Tuesday, December 6, 2011

Money Well Spent: Voters Want to Kill High Speed Rail, Millions in PR Dollars Notwithstanding

We always feel a little better about our fellow Californians at those moments when they break from form and reject big-government solutions to serious challenges. As a case in point, take the High Speed Rail project. Insofar as it promises years of union labor contracts paid for with borrowed money that sits outside the General Fund budget, Sacramento has put on a full-court press to get the project started, no matter what the obstacles. In recent months, however, two significant sets of problems have emerged. For one, the state's strategy of making budget cuts as painful and annoying as possible has made Californians suspicious of any calls for dramatically increased government spending. As the rail project's price tag has soared past $100 billion, taxpayers have rightly asked where all the money is supposed to come from. The second set of problems center around the fact that the project remains in the hands of the spectacularly incompetent High Speed Rail Authority. The first rule of asking someone to lend you $100 billion is this: you have to convince them that you know what you're doing. Yet in its brief history, HSRA put together the following record of accomplishments:
  1. Blowing through $250 million without putting an inch of track on the ground.
  2. Failing to comply with environmental regulations tied to receipt of federal funds, leading to:
  3. Proposing to begin the project with a multi-billion-dollar segment between Corcoran and Borden, two small Central Valley towns that few Californians can locate on a map.
  4. Having no plan for running trains on this segment.
  5. Having no plan for actually operating trains at any point.
  6. Failing to produce credible ridership forecasts.
  7. Alienating communities all over California, including San Diego, Palmdale, Kings County, and the San Francisco Peninsula.
  8. Discovering belatedly that its plan to run trains into San Jose won't work.
  9. Having no plan to obtain over 90% of the funds needed to complete the project.
As such, if the rail project is going to be built, taxpayers will be on the hook for pretty much all of the cost, because no sensible private investor is going to lend HSRA money.

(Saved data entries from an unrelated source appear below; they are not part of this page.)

Lemma fetchAllPages_unreadable_headers_stop_witness :
  Pagination.fetchAllPages 10
    (fun _ : Z =>
       inr {| Pagination.data := [7]; Pagination.xPage := Some "1"%string;
              Pagination.xTotal := Some "many"%string;
              Pagination.xPerPage := Some "2"%string |})
  = Pagination.Done [7] [1].
Proof.
  refine (proj2 (fetchAllPages_unreadable_headers_stop
                   (fun _ : Z =>
                      inr {| Pagination.data := [7]; Pagination.xPage := Some "1"%string;
                             Pagination.xTotal := Some "many"%string;
                             Pagination.xPerPage := Some "2"%string |})
                   {| Pagination.data := [7]; Pagination.xPage := Some "1"%string;
                      Pagination.xTotal := Some "many"%string;
                      Pagination.xPerPage := Some "2"%string |} _) eq_refl 9%nat).
  left. reflexivity.
Defined.

(** X10. A page whose request throws fails the whole call: when the first
    [n] pages ask for more and the request for page [n + 1] throws,
    [fetchAllPages] throws that error after exactly [n + 1] requests, and
    the items of the pages before are not returned. *)
Theorem fetchAllPages_page_failure_propagates
    {T : Type} (request : Z -> string + Pagination.PageResponse T)
    (n : nat) (message : string) :
  (forall i : nat, (i < n)%nat ->
     exists r : Pagination.PageResponse T,
       request (1 + Z.of_nat i) = inr r
       /\ Pagination.hasMorePages (1 + Z.of_nat i) r = true) ->
  request (1 + Z.of_nat n) = inl message ->
  forall fuel : nat,
    (n < fuel)%nat ->
    Pagination.fetchAllPages fuel request
    = Pagination.Threw message (Pagination.pagesFrom 1 (S n)).
Proof.
  intros Hpages Hfail fuel Hfuel. unfold Pagination.fetchAllPages.
  replace fuel with (n + S (fuel - S n))%nat by lia.
  rewrite PaginationFacts.fetchLoop_prefix by exact Hpages.
  cbn [Pagination.fetchLoop]. rewrite Hfail. f_equal.
  cbn [app]. apply PaginationFacts.pagesFrom_snoc.
Qed.

Lemma fetchAllPages_page_failure_propagates_witness :
  Pagination.fetchAllPages 10
    (fun page : Z => if page =? 3 then inl "HTTP 500"%string else Pagination.threePages page)
  = Pagination.Threw "HTTP 500"%string [1; 2; 3].
Proof.
  apply (fetchAllPages_page_failure_propagates
           (fun page : Z =>
              if page =? 3 then inl "HTTP 500"%string else Pagination.threePages page)
           2 "HTTP 500"%string).
  - intros [|[|i]] Hi; [| |lia]; eexists; (split; [reflexivity | vm_compute; reflexivity]).
  - reflexivity.
  - lia.
Defined.

(** * More on the two searches *)

Module SearchFacts.

Import JsFacts.

Lemma prefix_empty (s : string) : String.prefix "" s = true.
Proof. destruct s; reflexivity. Qed.

Lemma prefix_spec (t s : string) :
  String.prefix t s = true <-> exists b : string, s = t +:+ b.
Proof.
  revert t. induction s as [|c s IH]; intros [|d t].
  - split; [exists EmptyString; reflexivity | reflexivity].
  - split; [discriminate|]. intros [b H]. rewrite append_cons in H. discriminate.
  - split; [exists (String c s); reflexivity | reflexivity].
  - simpl. destruct (ascii_dec d c) as [->|Hne].
    + rewrite IH. split; intros [b H]; exists b.
      * rewrite append_cons. now f_equal.
      * rewrite append_cons in H. now injection H.
    + split; [discriminate|]. intros [b H]. rewrite append_cons in H.
      injection H as H _. congruence.
Qed.

Lemma includes_cons (c : ascii) (s t : string) :
  Js.includes (String c s) t = String.prefix t (String c s) || Js.includes s t.
Proof. reflexivity. Qed.

(** [s.includes(t)] holds exactly when [t] stands somewhere in [s]. *)
Lemma includes_spec (s t : string) :
  Js.includes s t = true <-> exists a b : string, s = a +:+ t +:+ b.
Proof.
  induction s as [|c s IH].
  - cbn [Js.includes]. rewrite orb_false_r, prefix_spec. split.
    + intros [b H]. exists EmptyString, b. exact H.
    + intros [[|x a] [b H]]; [exists b; exact H|].
      rewrite append_cons in H. discriminate.
  - rewrite includes_cons, orb_true_iff, prefix_spec, IH. split.
    + intros [[b H]|[a [b H]]].
      * exists EmptyString, b. exact H.
      * exists (String c a), b. rewrite append_cons. now f_equal.
    + intros [[|x a] [b H]].
      * left. exists b. exact H.
      * right. rewrite append_cons in H. injection H as _ H. now exists a, b.
Qed.

Lemma includes_char_cons (c d : ascii) (s : string) :
  Js.includes (String c s) (String d EmptyString) = false ->
  c <> d /\ Js.includes s (String d EmptyString) = false.
Proof.
  rewrite includes_cons. intros H. apply orb_false_elim in H as [Hp Hs].
  split; [|exact Hs]. intros ->. simpl in Hp.
  destruct (ascii_dec d d); [|contradiction].
  now rewrite prefix_empty in Hp.
Qed.

(** What contains the longer text contains every part of it. *)
Lemma includes_trans (s t u : string) :
  Js.includes s t = true -> Js.includes t u = true -> Js.includes s u = true.
Proof.
  rewrite !includes_spec. intros [a [b ->]] [a' [b' ->]].
  exists (a +:+ a'), (b' +:+ b). now rewrite !append_assoc.
Qed.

Recently, we learned that the rail authority had spent some $9 million trying to improve its public image. Yet today it looks as though that money, like so much else HSRA has done, has gone to waste: according to the Sacramento Bee, some 64% of Californians now want a chance to revisit the 2008 vote that authorized the project. And nearly that many — 59% — want to shut it down.


  1. The public schoolteachers, police, fire, and especially, prison guards unions have real memberships paying real dues. In a showdown between them and the hypothetical HSRA union jobs, this should be a no-brainer.

  2. Well, HSR would be paid by bond debt, not through the general fund. So the "showdown" isn't direct. Of course, the cost of servicing the debt would be paid out of general fund dollars. But Sacramento has long operated under the assumption that bonds are free money.